ウイングに流れたウートからハーフスペースへの侵入

  1. 69:22- ウートがナスタシッチの背後を取り、サイドでスローインを受ける。ナスタシッチが出ていった事により、カリジューリはスペースを埋める動きでボールへのプレッシャーがかかっていません。ウートからボールを預かったクラマリッチが左足で反対側のハーフスペースに走り込んできたカデリャーベクへクロスをあげます。密集しているボールサイドから大外にクロスを上げることでブロックの外側で競り合いを優位に行える狙いと、左右の揺さぶりでDFのマークのズレを生みたいという狙いが見えます。
  2. 73:10- ウートからスタンブリの背後に走り込んだジュリへの斜めのボールが通る。

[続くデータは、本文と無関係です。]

Definition TrackingSync_json (t : TrackingSyncStatus) : json :=
  json_struct [field "state" (json_string (tsy_State t)); str "error" (tsy_Error t); str "updatedAt" (tsy_UpdatedAt t)].
Definition ArchiveProgress_json (p : ArchiveProgress) : json :=
  json_struct [field "schema" (json_int (apr_Schema p)); field "workspace" (json_string (apr_Workspace p));
               field "slug" (json_string (apr_Slug p)); field "operation_id" (json_string (apr_OperationID p));
               field "stage" (json_string (apr_Stage p)); str "path" (apr_Path p);
               field "updated_at" (json_string (apr_UpdatedAt p))].
Definition Target_json (t : lifecycleTargetSnapshot) : json :=
  json_struct [field "targetId" (json_string (lts_TargetID t));
               field "targetIdentityVersion" (json_int (lts_TargetIdentityVersion t));
               field "slug" (json_string (lts_Slug t)); field "location" (json_string (lts_Location t));
               field "lifecycle" (json_string (lts_Lifecycle t)); field "threadId" (json_string (lts_ThreadID t));
               field "archived" (json_bool (lts_Archived t))].
Definition Options_json (o : lifecycleOperationOptions) : json :=
  json_struct [str "mode" (opt_Mode o); flag "allowAbandoned" (opt_AllowAbandoned o); flag "force" (opt_Force o);
               str "targetId" (opt_TargetID o); str "deletedThreadId" (opt_DeletedThreadID o);
               str "journalId" (opt_JournalID o); flag "journalExpected" (opt_JournalExpected o);
               str "targetLocation" (opt_TargetLocation o); str "journalEvidence" (opt_JournalEvidence o);
               str "journalTargetId" (opt_JournalTargetID o); str "journalTargetLocation" (opt_JournalTargetLocation o)].
Definition Operation_json (o : lifecycleOperation) : json :=
  json_struct [str "slug" (op_Slug o); str "kind" (op_Kind o); field "state" (json_string (op_State o));
               str "phase" (op_Phase o); str "startedAt" (op_StartedAt o); str "updatedAt" (op_UpdatedAt o);
               str "finishedAt" (op_FinishedAt o); pointer "trackingSync" TrackingSync_json (op_TrackingSync o);
               pointer "progress" ArchiveProgress_json (op_Progress o); str "error" (op_Error o);
               str "redirect" (op_Redirect o); str "receiptId" (op_ReceiptID o);
               num "targetIdentityVersion" (op_TargetIdentityVersion o); num "attempt" (op_Attempt o);
               pointer "currentTarget" Target_json (op_CurrentTarget o); str "code" (op_ErrorCode o);
               field "options" (Options_json (op_Options o))].
(** [reconcileLifecycleOperation]; [interfere] is what other goroutines do to the
    shared state while this one reads its evidence.  [fuel] bounds the comparisons
    lost; running out of it is [None]. *)
Definition interfere (others : LifeSys W → LifeSys W) : Life unit := modify others.
Fixpoint reconcileLifecycleOperation (fuel : nat) (others : LifeSys W → LifeSys W) (slug : string)
    (original : option lifecycleOperation) (rev : Z) : Life (option (option lifecycleOperation * option error)) :=
  match fuel with
  | O => mret None
  | S fuel =>
      e ← lask (lr_context rt);
      match e with
      | Some e => mret (Some (original, Some e))
      | None =>
          progress ← lask (lr_Progress rt slug);
          now ← lask (lr_now rt);
          '(o, e) ← proposeLifecycleOperation slug original progress now;
          view ← lifecycleOperationView slug (default no_operation o);
          interfere others;;
          ended ← lask (lr_context rt);
          match ended with
          | Some c => mret (Some (original, Some (match e with Some e => e | None => c end)))
          | None =>
              accepted ← attempt (acceptLifecycleReconciliation rt workspace slug original rev o view);
              match accepted with
              | Err s => mret (Some (original, Some (match e with Some e => e | None => s end)))
              | Ok true => mret (Some (o, e))
              | Ok false =>
                  interfere others;;
                  '(original, rev) ← captureLifecycleOperation slug;
                  reconcileLifecycleOperation fuel others slug original rev
              end
          end
      end
  end.

End Propose.
(* ===== verification/LifecycleFacts.v ===== *)
(** * Lifecycle receipts: what a proposal proves *)

From S2P Require Import Prelude Effects GoStrings GoJson GoTime GoTimeParse RetryValidate RetrySys Codex.
From S2P Require Import LifecycleTypes LifecycleOps LifecycleStoreFacts LifecyclePropose.

Open Scope Z_scope.

(** ** Reading changes only the world *)

Section Reading.
Context {CW : CodexWeb} {W : Type} (rt : LifeRuntime W) (message : error → string).
Abbreviation Life := (SE (LifeSys W)).

Definition reads (σ σ' : LifeSys W) : Prop := σ' = σ <| lf_world := lf_world σ' |>.
#[export] Instance reads_preorder : PreOrder reads.
Proof.
  split; [by intros []|]. intros σ1 σ2 σ3 H1 H2. unfold reads in *. rewrite H2, H1 at 1. reflexivity.
Qed.

Lemma reads_memory σ σ' : reads σ σ' → memory σ' = memory σ ∧ lf_file σ' = lf_file σ.
Proof. intros ->. done. Qed.
Lemma reads_operations σ σ' : reads σ σ' → lf_operations σ' = lf_operations σ.
Proof. by intros ->. Qed.
Lemma reads_preparations σ σ' : reads σ σ' → lf_preparations σ' = lf_preparations σ.
Proof. by intros ->. Qed.

Lemma reads_lask {A} (f : W → W * A) : rel_steps reads (lask f).
Proof. intros σ. unfold lask, reads. by destruct (f (lf_world σ)). Qed.
End Reading.
#[export] Hint Resolve reads_lask : proc.

Section Reads.
Context {CW : CodexWeb} {W : Type} (rt : LifeRuntime W) (message : error → string).

Lemma reads_wrap {A} text (r : result A) : rel_steps (@reads _ W) (wrap message text r).
Proof. apply rel_lift_result. typeclasses eauto. Qed.
#[local] Hint Resolve reads_wrap : proc.
Lemma reads_Find slug : rel_steps reads (Find rt slug).
Proof. unfold Find. procs. Qed.
#[local] Hint Resolve reads_Find : proc.
Lemma reads_identity_at s location : rel_steps reads (lifecycleTargetIdentityAt rt message s location).
Proof. unfold lifecycleTargetIdentityAt. procs. Qed.
#[local] Hint Resolve reads_identity_at : proc.
Lemma reads_identity s : rel_steps reads (lifecycleTargetIdentity rt message s).
Proof. unfold lifecycleTargetIdentity. procs. Qed.
#[local] Hint Resolve reads_identity : proc.
Lemma reads_legacy s : rel_steps reads (legacyLifecycleTargetIdentity rt s).
Proof. unfold legacyLifecycleTargetIdentity. cbv zeta. procs. Qed.
#[local] Hint Resolve reads_legacy : proc.
Lemma reads_current s : rel_steps reads (currentLifecycleTarget rt message s).
Proof. unfold currentLifecycleTarget. procs. Qed.
#[local] Hint Resolve reads_current : proc.
Lemma reads_target s expected action : rel_steps reads (validateLifecycleTarget rt message s expected action).
Proof. unfold validateLifecycleTarget. procs. Qed.
Lemma reads_legacy_matches s o : rel_steps reads (legacy_matches rt s o).
Proof. unfold legacy_matches. procs. Qed.
#[local] Hint Resolve reads_legacy_matches : proc.
Lemma reads_current_or_none s : rel_steps reads (current_or_none rt message s).
Proof. unfold current_or_none. procs. Qed.
#[local] Hint Resolve reads_current_or_none : proc.
Lemma reads_receipt_target s o : rel_steps reads (validateLifecycleReceiptTarget rt message s o).
Proof. unfold validateLifecycleReceiptTarget. cbv zeta. procs. Qed.
#[local] Hint Resolve reads_receipt_target reads_target : proc.
Lemma reads_evidence o p : rel_steps reads (lifecycleJournalEvidenceMatches rt message o p).
Proof. unfold lifecycleJournalEvidenceMatches. cbv zeta. procs. Qed.
#[local] Hint Resolve reads_evidence : proc.
Lemma reads_bind o p : rel_steps reads (bindLifecycleJournalTarget rt message o p).
Proof. unfold bindLifecycleJournalTarget. procs. Qed.
#[local] Hint Resolve reads_bind : proc.
Lemma reads_retry o p : rel_steps reads (prepareLifecycleRetry rt message o p).
Proof. unfold prepareLifecycleRetry. cbv zeta. procs. Qed.
Lemma reads_succeeded slug o : rel_steps reads (lifecycleOperationSucceeded rt message slug o).
Proof. unfold lifecycleOperationSucceeded. procs. Qed.
Lemma reads_preparing slug o : rel_steps (@reads _ W) (preparing slug o).
Proof. unfold preparing. procs. Qed.
#[local] Hint Resolve reads_retry reads_succeeded reads_preparing : proc.
Lemma reads_with_journal slug o p : rel_steps reads (with_journal rt message slug o p).
Proof. unfold with_journal. cbv zeta. procs. Qed.
Lemma reads_without_journal slug o now : rel_steps reads (without_journal rt message slug o now).
Proof. unfold without_journal. procs. Qed.
Lemma reads_observe_worker supervised o now : rel_steps reads (observe_worker rt supervised o now).
Proof. unfold observe_worker. procs. Qed.
#[local] Hint Resolve reads_with_journal reads_without_journal reads_observe_worker : proc.
Lemma reads_propose supervised slug o progress now : rel_steps reads (proposeLifecycleOperation rt supervised message slug o progress now).
Proof. unfold proposeLifecycleOperation. procs. Qed.
Lemma reads_snapshot slug : rel_steps reads (lifecycleSnapshot rt message slug).
Proof. unfold lifecycleSnapshot. procs. Qed.
#[local] Hint Resolve reads_snapshot : proc.
Lemma reads_view slug o : rel_steps reads (lifecycleOperationView rt message slug o).
Proof. unfold lifecycleOperationView. cbv zeta. procs. Qed.
End Reads.
#[export] Hint Resolve reads_wrap reads_Find reads_identity_at reads_identity reads_legacy reads_current reads_target
  reads_receipt_target reads_evidence reads_bind reads_retry reads_succeeded reads_preparing reads_with_journal
  reads_without_journal reads_observe_worker reads_propose reads_snapshot reads_view : proc.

ツバーの前進の進路とクラマリッチのライン間でのポジション取り

  1. 77:07- インサイドハーフのルップがCBのヒュプナーとSBのカデリャーベクの間に降りてボールを引き出し中へ運ぶことで、ピアツァとシェプフを自身に引きつけ、逆サイドのツバーにサイドチェンジ。ツバーも中へのワンタッチコントロールでプレッシャーに来たカリジューリを剥がすことに成功します。そのまま、中へと進路を取り相手のダブルボランチを食い付かせにかかります。スタンブリとゴレツカの間にクラマリッチがライン間で顔を出したので中を通し、外に展開しますが、その時点までシャルケとしてはボールへのアタックを一度もかけられぬままボールを出し入れされズルズルと後退を余儀なくされる。結果、プレッシャーのない状態でカデリャーベクが中にボールを送り込むことができました。クラマリッチは一度ナウドとナスタシッチの間に走り込むフェイクを入れて進路をその一つ外側のナスタシッチカリジューリの間に変更、うまいポジションの取り方でした。

シャルケのボールへアタックする守備

  1. 71:17- ヒュプナーにエンボロがプレッシャーをかけてマイボールのスローインを得るシーン。ホッフェンハイムはゴールプレーヤーのバウマンを経由して右から左へとサイドを変えたのですが、それにもかかわらず、ボールへのプレッシャーがしっかりとかかっており、サイドでボールを引き出そうとしていたカデリャーベクにもシェプフがアタックに行ける位置にいます。ボールへのアタックをしっかりとできていたシーンでした。

82分 - 

シャルケは決勝点をあげたエンボロを下げてハリトを投入。このタイミングでホッフェンハイムはフォクトとグリリッチュがメモを確認、ヒュプナーを最前線に上げて、パワープレーに移行します。

前進するドリブルで自らパスコースを作り出すフォクト

  1. 84:02- フォクトの前進からダブルボランチの間にパスを通すシーン。フォクトがボールを受けた時点でサイドチェンジに備えてゴレツカは自分たちの左サイドへ意識が行っています。そのため中央、自分とスタンブリの間にポジションを取っていたジュリへの意識が遅れたのではないかと思われます。縦に通すフォクトのパスのスピードも出色ですが、彼が受けたときのコントロールの進路と速度でサイドチェンジを匂わせて中のパスコースを作り出した点がよかったと思います。

終わりに

シャルケの中盤菱形の守備が機能した前半と、ホッフェンハイムが空いているレーンに素早く展開を移動させて攻撃を試みた後半、非常に見応えのある試合でした。
個人に言及するなら、対人の強さが光ったナウド、前半のスタンブリのカバーリング、ツバーの組み立ての進路決定などきりがありませんが、中でも特に印象に残っているのはディ・サントが菱形の頂点として自らのポジションを見失うことなくプレーしていた点です。ボール、相手、味方、ピッチ上の場所などで取るべきポジションは試合中変化し続けますが、非常に良く行っていたと思いました。

最後になりますが、試合が始まる前には明かりが落とされ、サポーターの光で埋め尽くされたスタジアムはとてもきれいでした。